Yes. It is just harder to find than it used to be. JDE wound down the UK range around 2017. Lavazza had bought the brand in 2016 and quietly relaunched it in 2018. The Décaféiné Instant 100g is in Sainsbury’s and on Amazon. The Arabica Ground 250g is a specialist import. Tesco and Asda don’t carry either.
Whether it is the same coffee it used to be is a separate question. We’ll get to that.
What is Carte Noire decaf
Carte Noire is a French premium instant coffee brand with a loyal UK following, particularly among people who grew up buying it in French supermarkets or picked up the habit on holiday. It has been on UK shelves on and off since the 1980s.
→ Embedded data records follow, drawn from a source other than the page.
(** * PyMIC crop transforms: [pymic/transform/crop.py]

    A shallow embedding of the two cropping transforms
    [CropWithBoundingBox] and [RandomCrop], of their
    [inverse_transform_for_prediction] methods, and the properties of the
    crop geometry they record on the sample.

    Python values are modelled as follows.
    - ints are [Z]; [int(x/2)] (true division followed by truncation) is
      [Z.quot x 2];
    - a numpy array is a shape together with an indexing function;
    - the sample dictionary is a [gmap string pyobj] that the methods update
      in place: every method is a computation in a state-and-exception monad
      whose final state is the dictionary as the caller sees it afterwards,
      also when an exception was raised;
    - the process-wide random source is a list of raw draws that
      [random.randint] and [random.random] consume. *)

From Stdlib Require Import ZArith QArith Lia Ascii DecimalString DecimalZ DecimalPos.
From stdpp Require Import base option list list_numbers strings gmap fin_maps.

Local Open Scope Z_scope.

(** ** Exceptions and the two monads *)

Inductive exn :=
| AssertionError | TypeError | ValueError | IndexError | KeyError | AttributeError.

Inductive outcome (A : Type) :=
| Ret (a : A)
| Raise (e : exn).
Arguments Ret {A} a.
Arguments Raise {A} e.

#[global] Instance outcome_ret : MRet outcome := @Ret.
#[global] Instance outcome_bind : MBind outcome := fun A B f m =>
  match m with
  | Ret a => f a
  | Raise e => Raise e
  end.

(** [assert(b)] *)
Definition py_assert (b : bool) : outcome unit :=
  if b then Ret tt else Raise AssertionError.

(** [[f(x) for x in l]]: the elements are evaluated left to right and the
    first exception ends the comprehension. *)
Fixpoint comprehension {A B} (f : A -> outcome B) (l : list A) : outcome (list B) :=
  match l with
  | [] => Ret []
  | x :: r => y ← f x; ys ← comprehension f r; Ret (y :: ys)
  end.

(** [range(n)] *)
Definition range (n : Z) : list Z := seqZ 0 n.

(** [l[i]] on a Python list or tuple of ints: a negative index counts from
    the end, an index out of range raises IndexError. *)
Definition getitem (l : list Z) (i : Z) : outcome Z :=
  let j := if i <? 0 then i + Z.of_nat (length l) else i in
  if j <? 0 then Raise IndexError
  else match l !! Z.to_nat j with
       | Some x => Ret x
       | None => Raise IndexError
       end.

(** [l[0] = v] on a list *)
Definition setitem0 (l : list Z) (v : Z) : outcome (list Z) :=
  match l with
  | [] => Raise IndexError
  | _ :: _ => Ret (<[0%nat := v]> l)
  end.

(** [int(x / 2)] under [from __future__ import division]: the quotient is a
    float and [int] truncates it toward zero. *)
Definition int_half (x : Z) : Z := Z.quot x 2.

(** ** Configuration values

    [start], [output_size] and [mask_label] come from the configuration
    dictionary: [None], a list or a tuple of ints, or (for a mis-written
    configuration) a bare int. *)

Inductive param :=
| PNone
| PInt (z : Z)
| PList (l : list Z)
| PTuple (l : list Z).

#[global] Instance param_eq_dec : EqDecision param.
Proof. solve_decision. Defined.

Definition is_none (p : param) : bool :=
  match p with PNone => true | _ => false end.

(** [isinstance(p, (list, tuple))] *)
Definition is_list_or_tuple (p : param) : bool :=
  match p with PList _ | PTuple _ => true | _ => false end.

(** the elements of a list or tuple; [len], indexing and iteration raise
    TypeError on [None] and on an int *)
Definition items (p : param) : outcome (list Z) :=
  match p with
  | PList l | PTuple l => Ret l
  | PNone | PInt _ => Raise TypeError
  end.

Definition py_len (p : param) : outcome Z :=
  l ← items p; Ret (Z.of_nat (length l)).

Definition py_getitem (p : param) (i : Z) : outcome Z :=
  l ← items p; getitem l i.

(** [[0] + p] resp. [l + p]: list concatenation accepts only a list on the
    right. *)
Definition list_add (l : list Z) (p : param) : outcome (list Z) :=
  match p with
  | PList r => Ret (l ++ r)
  | _ => Raise TypeError
  end.

(** ** numpy arrays *)

Record ndarray := NdArray {
  shape : list nat;
  data : list nat -> Z
}.

(** [idx] addresses an element of an array of shape [shp] *)
Fixpoint in_shape (idx shp : list nat) : bool :=
  match idx, shp with
  | [], [] => true
  | i :: idx', n :: shp' => (i <? n)%nat && in_shape idx' shp'
  | _, _ => false
  end.

(** all the indices of an array of shape [shp], in row-major order *)
Fixpoint indices (shp : list nat) : list (list nat) :=
  match shp with
  | [] => [[]]
  | n :: shp' => i ← seq 0 n; (cons i) <$> indices shp'
  end.

(** [a.shape] as the tuple of Python ints *)
Definition shapeZ (a : ndarray) : list Z := Z.of_nat <$> shape a.

(** [np.zeros(shp)] *)
Definition np_zeros (shp : list Z) : outcome ndarray :=
  if forallb (Z.leb 0) shp
  then Ret {| shape := Z.to_nat <$> shp; data := fun _ => 0 |}
  else Raise ValueError.

(** [a.sum()] *)
Definition np_sum (a : ndarray) : Z :=
  foldr Z.add 0 (data a <$> indices (shape a)).

(** the mask built by
    [mask = np.zeros_like(label); for v in mask_label: mask = np.maximum(mask, label == v)] *)
Definition label_mask (label : ndarray) (mask_label : list Z) : ndarray :=
  {| shape := shape label;
     data := fun idx =>
       fold_left (fun m v => Z.max m (if data label idx =? v then 1 else 0))
                 mask_label 0 |}.

(** The half-open interval [lo, hi) on an axis of length [n]: a bound is
    taken where it lies on the axis, a bound beyond an end at that end.  For
    bounds on the axis this is the basic slice [lo:hi].  The spec gives no
    rule for a bound outside the axis: taking it at the end is a choice of
    this model, which has no part for a box inside the array
    ([box_inside], [slice_bound_inside]). *)
Definition slice_bound (n : nat) (x : Z) : nat :=
  Z.to_nat (Z.max 0 (Z.min x (Z.of_nat n))).

Definition slice_start (n : nat) (lo : Z) : nat := slice_bound n lo.
Definition slice_len (n : nat) (lo hi : Z) : nat :=
  (slice_bound n hi - slice_bound n lo)%nat.

(** [idx] lies in the part of the box [lo, hi) that an array of shape [shp]
    has *)
Fixpoint in_region (shp : list nat) (lo hi : list Z) (idx : list nat) : bool :=
  match shp, lo, hi, idx with
  | [], [], [], [] => true
  | n :: shp', l :: lo', h :: hi', i :: idx' =>
      (slice_start n l <=? i)%nat && (i <? slice_start n l + slice_len n l h)%nat
      && in_region shp' lo' hi' idx'
  | _, _, _, _ => false
  end.

Fixpoint region_shape (shp : list nat) (lo hi : list Z) : list nat :=
  match shp, lo, hi with
  | n :: shp', l :: lo', h :: hi' => slice_len n l h :: region_shape shp' lo' hi'
  | _, _, _ => []
  end.

Fixpoint region_starts (shp : list nat) (lo : list Z) : list nat :=
  match shp, lo with
  | n :: shp', l :: lo' => slice_start n l :: region_starts shp' lo'
  | _, _ => []
  end.

Definition same_rank (shp : list nat) (lo hi : list Z) : bool :=
  (length lo =? length shp)%nat && (length hi =? length shp)%nat.

(** Modelled from the spec: [crop_ND_volume_with_bounding_box] of
    [pymic.util.image_process] is not among the sources.  By the spec the
    bounds are "coordinate vectors ... defining a half-open box
    [crop_min, crop_max) used to slice or to re-embed" and the transforms
    "slice image to [crop_min, crop_max)": the result holds the elements of
    [volume] whose index lies in the box, one pair of bounds per axis.
    Bounds that do not give one pair per axis are rejected. *)
Definition crop_ND_volume_with_bounding_box
    (volume : ndarray) (bb_min bb_max : list Z) : outcome ndarray :=
  if same_rank (shape volume) bb_min bb_max
  then Ret {| shape := region_shape (shape volume) bb_min bb_max;
              data := fun idx =>
                data volume (zip_with Nat.add (region_starts (shape volume) bb_min) idx) |}
  else Raise IndexError.

(** Modelled from the spec: [set_ND_volume_roi_with_bounding_box_range] of
    [pymic.util.image_process] is not among the sources.  By the spec the
    inverse "writes the prediction into that sub-region in place": the
    elements of [volume] whose index lies in the box [bb_min, bb_max) are
    overwritten by those of [sub_volume], which must have the shape of that
    sub-region. *)
Definition set_ND_volume_roi_with_bounding_box_range
    (volume : ndarray) (bb_min bb_max : list Z) (sub_volume : ndarray) : outcome ndarray :=
  if same_rank (shape volume) bb_min bb_max
  then if decide (shape sub_volume = region_shape (shape volume) bb_min bb_max)
       then Ret {| shape := shape volume;
                   data := fun idx =>
                     if in_region (shape volume) bb_min bb_max idx
                     then data sub_volume
                            (zip_with Nat.sub idx (region_starts (shape volume) bb_min))
                     else data volume idx |}
       else Raise ValueError
  else Raise IndexError.

(** the smallest and the largest coordinate along axis [k] among the
    indices [nz] *)
Definition axis_min (nz : list (list nat)) (k : nat) : nat :=
  match (fun idx => nth k idx 0%nat) <$> nz with
  | [] => 0%nat
  | x :: r => foldr Nat.min x r
  end.
Definition axis_max (nz : list (list nat)) (k : nat) : nat :=
  foldr Nat.max 0%nat ((fun idx => nth k idx 0%nat) <$> nz).

(** the indices of the non-zero elements, [np.nonzero] *)
Definition nonzero (volume : ndarray) : list (list nat) :=
  filter (fun idx => data volume idx ≠ 0) (indices (shape volume)).

(** Modelled from the spec: [get_ND_bounding_box] of
    [pymic.util.image_process] is not among the sources.  By the spec's
    glossary it gives "the minimal axis-aligned box containing all non-zero
    voxels", one (min, max) pair per axis, and the transforms use the pair
    directly as the half-open crop bounds: [bb_min[k]] is the smallest
    coordinate of a non-zero element and [bb_max[k]] one more than the
    largest.  There is no such box for an array without a non-zero element
    (the source tests [mask.sum() == 0] before it calls the function); the
    call then raises. *)
Definition get_ND_bounding_box (volume : ndarray) : outcome (list Z * list Z) :=
  let nz := nonzero volume in
  match nz with
  | [] => Raise ValueError
  | _ :: _ =>
      let axes := seq 0 (length (shape volume)) in
      Ret ((fun k => Z.of_nat (axis_min nz k)) <$> axes,
           (fun k => Z.of_nat (axis_max nz k) + 1) <$> axes)
  end.

(** ** The [json] module

    The transforms store the crop geometry as the text that [json.dumps]
    gives for a tuple of three int sequences and read it back with
    [json.loads].  The fragment of JSON that occurs is modelled concretely:
    documents are ints and arrays, printed with the separators of
    [json.dumps] ([", "] between elements) and read by a lexer and a
    shift-reduce parser for that fragment.  The reader is exact on every
    text that [dumps] prints (see [JsonFacts.loads_dumps]), and these are
    the texts that the transforms store.  On other texts it is an
    approximation of [json.loads]: blanks are the only white space, floats,
    strings, objects and literals are not read, and a run of digits with
    leading zeros is read as the int it spells, where [json.loads]
    raises. *)

Module Json.

#[warnings="-register-all"]
Inductive json := JInt (z : Z) | JArr (l : list json).
Inductive token := TOpen | TClose | TComma | TNum (z : Z).

(** decimal text of an int and back *)
Definition text_of_Z (z : Z) : list ascii :=
  String.list_ascii_of_string (NilZero.string_of_int (Z.to_int z)).
Definition Z_of_text (s : list ascii) : option Z :=
  Z.of_int <$> NilZero.int_of_string (String.string_of_list_ascii s).

(** the tokens of a document; [sep_by] puts a comma between the elements *)
Fixpoint sep_by (l : list (list token)) : list token :=
  match l with
  | [] => []
  | x :: r => x ++ match r with [] => [] | _ :: _ => TComma :: sep_by r end
  end.

Fixpoint toks (j : json) : list token :=
  match j with
  | JInt z => [TNum z]
  | JArr l => TOpen :: sep_by (toks <$> l) ++ [TClose]
  end.

Definition text (t : token) : list ascii :=
  match t with
  | TOpen => ["["%char]
  | TClose => ["]"%char]
  | TComma => [","%char; " "%char]
  | TNum z => text_of_Z z
  end.

Definition render (ts : list token) : list ascii := ts ≫= text.

Definition dumps (j : json) : string := String.string_of_list_ascii (render (toks j)).

(** lexer: [cur] holds the characters of the number being read *)
Definition is_num_char (c : ascii) : bool :=
  Ascii.eqb c "-" || ((48 <=? nat_of_ascii c)%nat && (nat_of_ascii c <=? 57)%nat).

Definition flush (cur : list ascii) (ts : list token) : option (list token) :=
  match cur with
  | [] => Some ts
  | _ :: _ => z ← Z_of_text cur; Some (TNum z :: ts)
  end.

Definition punct (c : ascii) : option (list token) :=
  if Ascii.eqb c "[" then Some [TOpen]
  else if Ascii.eqb c "]" then Some [TClose]
  else if Ascii.eqb c "," then Some [TComma]
  else if Ascii.eqb c " " then Some []
  else None.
Ownership has changed twice in recent memory. The brand sat inside Mondelez International (formerly Kraft Foods) until 2015. When JDE was formed from Mondelez’s coffee business and Douwe Egberts, the European Commission forced JDE to divest Carte Noire on competition grounds. Lavazza, the Italian coffee company, acquired the brand in March 2016 for roughly 700 million euros. JDE kept a two year transitional licence, then phased Carte Noire out of the UK in favour of L’Or in January 2017. Lavazza relaunched the brand in the UK in 2018 with a £3.5 million campaign.
The current UK decaf range:
- Décaféiné Instant 100g. The everyday version. Sainsbury’s and Amazon UK.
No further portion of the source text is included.